Collier Melissa Ann, Urian Kim, Theisen Sarah, Jacoby Ann-Marie, Wilkin Sarah, Patterson Eric M, Wallen Megan, Colizza Vittoria, Mann Janet, Bansal Shweta
Department of Biology, Georgetown University, Washington, DC, USA.
Duke University Marine Laboratory, Beaufort, NC, USA.
Proc Biol Sci. 2025 Jul;292(2051):20250698. doi: 10.1098/rspb.2025.0698. Epub 2025 Jul 30.
Infectious diseases have detrimental impacts across wildlife taxa. Despite this, we often lack information on the complex spatial and contact structures of host populations, reducing our ability to understand disease spread and our preparedness for epidemic response. This is also prevalent in the marine environment, where rapid habitat changes due to anthropogenic disturbances and human-induced climate change are heightening the vulnerability of marine species to disease. Recognizing these risks, we leveraged a collated dataset to establish a data-driven epidemiological metapopulation model for Tamanend's bottlenose dolphins (), whose populations are periodically impacted by deadly respiratory disease. We found their spatial distribution and contact is heterogeneous throughout their habitat and by ecotype, which explains differences in past infection burdens. With our metapopulation approach, we demonstrate spatial hotspots for epidemic risk during migratory seasons and that populations in some central estuaries would be the most effective sentinels for disease surveillance. These mathematical models provide a generalizable, non-invasive tool that takes advantage of routinely collected wildlife data to mechanistically understand disease transmission and inform disease surveillance tactics. Our findings highlight the heterogeneities that play a crucial role in shaping the impacts of infectious diseases, and how a data-driven understanding of these mechanisms enhances epidemic preparedness.
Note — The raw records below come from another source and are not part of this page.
(* ===== verification/ListFacts.v ===== *)
(** The linked list on a concrete heap, and the set operations on lists of sources. *)

From S2P Require Import Prelude LinkList Msrc Mld2Logic.
#[local] Open Scope Z_scope.

(** * The set operations, on lists of sources *)

(** Intersection, difference and removal keep the order and the timers of the first list; union appends what is new;
    all keep addresses unique. *)
Theorem source_list_operations (a b : sources) :
  NoDup (addrs a) -> NoDup (addrs b) ->
  live (list_intersect msrc_cmp a b) = filter (fun s => s_addr s ∈ addrs b) (live a) /\
  live (list_difference msrc_cmp a b) = filter (fun s => s_addr s ∉ addrs b) (live a) /\
  live (list_remove_all msrc_cmp a b) = filter (fun s => s_addr s ∉ addrs b) (live a) /\
  (exists new, live (list_union msrc_cmp a (Some b)) = live a ++ new /\ Forall (fun s => s ∈ live b /\ s_addr s ∉ addrs a) new) /\
  (forall k, k ∈ addrs (list_union msrc_cmp a (Some b)) <-> k ∈ addrs a \/ k ∈ addrs b) /\
  NoDup (addrs (list_union msrc_cmp a (Some b))) /\ NoDup (addrs (list_intersect msrc_cmp a b)) /\
  NoDup (addrs (list_difference msrc_cmp a b)) /\ NoDup (addrs (list_remove_all msrc_cmp a b)).
Proof.
  intros Ha Hb.
  split; [by rewrite (live_intersect s_addr msrc_cmp)|].
  split; [by rewrite (live_difference s_addr msrc_cmp)|].
  split; [by rewrite (live_remove_all s_addr msrc_cmp)|].
  split.
  { rewrite (live_union s_addr msrc_cmp). eexists. split; [reflexivity|].
    apply Forall_forall. intros s Hs. split.
    - clear Ha. revert Hs. generalize (addrs a) as seen. induction (live b) as [|x l IH]; intros seen; simpl; [done|].
      case_decide; rewrite ?elem_of_cons; intros Hs; [by right; eapply IH|]. destruct Hs; [by left|right; by eapply IH].
    - pose proof (fresh_elems_NoDup s_addr (addrs a) (live b) Ha) as [_ [Hd _]]%NoDup_app.
      intros Hin. apply (Hd (s_addr s) Hin). by apply list_elem_of_fmap_2. }
  split; [intros; apply elem_union|]. auto with ecmh.
Qed.

(** [list_add_all] adds no source: for each one that is missing it appends an empty node. *)
Theorem list_add_all_adds_nothing (a b : sources) :
  live (list_add_all msrc_cmp a b) = live a /\
  length (list_add_all msrc_cmp a b) = (length a + length (filter (fun s => s_addr s ∉ addrs a) (live b)))%nat.
Proof. split; [apply live_add_all|]. by rewrite add_all_spec, length_app, length_replicate. Qed.

(** * A concrete list *)

Import Heap HeapFacts.

Definition sample_heap : heap := <[10 := Node 20 0 7]> (<[20 := Node 30 10 8]> (<[30 := Node 0 20 7]> ∅)).
Definition sample_list : clist := CList 10 30 3 1 1 0.
Definition sample_nodes : list (Z * Z) := [(10, 7); (20, 8); (30, 7)].
Lemma sample_lrep : lrep sample_heap sample_list sample_nodes.
Proof. split_and!; try done. apply (bool_decide_unpack _). by vm_compute. Qed.

Lemma listnode_add_refines_witness :
  exists h' l', Heap.listnode_add (Some 40) 9 sample_heap sample_list = Some (h', l', 40) /\
    lrep h' l' (sample_nodes ++ [(40, 9)]) /\ frame sample_heap h' [40; 10; 20; 30].
Proof. apply (listnode_add_refines sample_heap sample_list sample_nodes 40 9); [apply sample_lrep|reflexivity|lia]. Defined.

Lemma listnode_delete_refines_witness :
  exists h' l', Heap.listnode_delete 7 sample_heap sample_list = Some (h', l') /\
    lrep h' l' [(20, 8); (30, 7)] /\ frame sample_heap h' [10; 20; 30].
Proof. apply (listnode_delete_refines sample_heap sample_list sample_nodes 7). apply sample_lrep. Defined.

Lemma list_movefront_node_refines_witness :
  exists h' l', list_movefront_node 20 sample_heap sample_list = Some (h', l') /\ lrep h' l' [(20, 8); (10, 7); (30, 7)].
Proof. apply (list_movefront_node_refines sample_heap sample_list [(10, 7)] 20 8 [(30, 7)]). apply sample_lrep. Defined.

Lemma list_delete_all_node_refines_witness :
  exists h' l', list_delete_all_node sample_heap sample_list = Some (h', l', [7; 8; 7]) /\
    lrep h' l' [] /\ (forall q, q ∈ [10; 20; 30] -> h' !! q = None) /\ frame sample_heap h' [10; 20; 30].
Proof. apply (list_delete_all_node_refines sample_heap sample_list sample_nodes). apply sample_lrep. Defined.

Lemma list_hasmember_refines_witness :
  Heap.list_hasmember (fun _ => Z.eqb) sample_list 8 sample_heap = Some 8.
Proof. exact (list_hasmember_refines (fun _ => Z.eqb) sample_heap sample_list sample_nodes 8 sample_lrep). Defined.

Lemma source_list_operations_witness :
  let a := [Some (Msrc [1] 5); Some (Msrc [2] 6)] in let b := [Some (Msrc [2] 0); Some (Msrc [3] 0)] in
  live (list_intersect msrc_cmp a b) = [Msrc [2] 6] /\ live (list_difference msrc_cmp a b) = [Msrc [1] 5].
Proof.
  assert (H : forall x y t u, x ≠ y -> NoDup (addrs [Some (Msrc x t); Some (Msrc y u)])).
  { intros x y t u Hxy. apply NoDup_cons. split; [by intros ?%list_elem_of_singleton|apply NoDup_singleton]. }
  destruct (source_list_operations [Some (Msrc [1] 5); Some (Msrc [2] 6)] [Some (Msrc [2] 0); Some (Msrc [3] 0)]
    ltac:(by apply H) ltac:(by apply H)) as (H1 & H2 & _).
  split; [exact H1|exact H2].
Defined.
传染病对野生生物类群有着不利影响。尽管如此,我们常常缺乏关于宿主种群复杂空间结构和接触结构的信息,这降低了我们理解疾病传播的能力以及应对疫情的准备程度。这在海洋环境中也很普遍,在那里,人为干扰和人为引起的气候变化导致的快速栖息地变化正在增加海洋物种对疾病的易感性。认识到这些风险后,我们利用一个整理好的数据集,为塔曼德宽吻海豚建立了一个数据驱动的流行病学集合种群模型,其种群周期性地受到致命呼吸道疾病的影响。我们发现,它们在整个栖息地以及按生态型划分的空间分布和接触情况是异质的,这解释了过去感染负担的差异。通过我们的集合种群方法,我们展示了迁徙季节疫情风险的空间热点,并且一些中央河口的种群将是疾病监测最有效的哨兵。这些数学模型提供了一种可推广的、非侵入性的工具,该工具利用常规收集的野生生物数据,从机制上理解疾病传播并为疾病监测策略提供信息。我们的研究结果突出了在塑造传染病影响方面发挥关键作用的异质性,以及对这些机制的数据驱动理解如何增强疫情防范能力。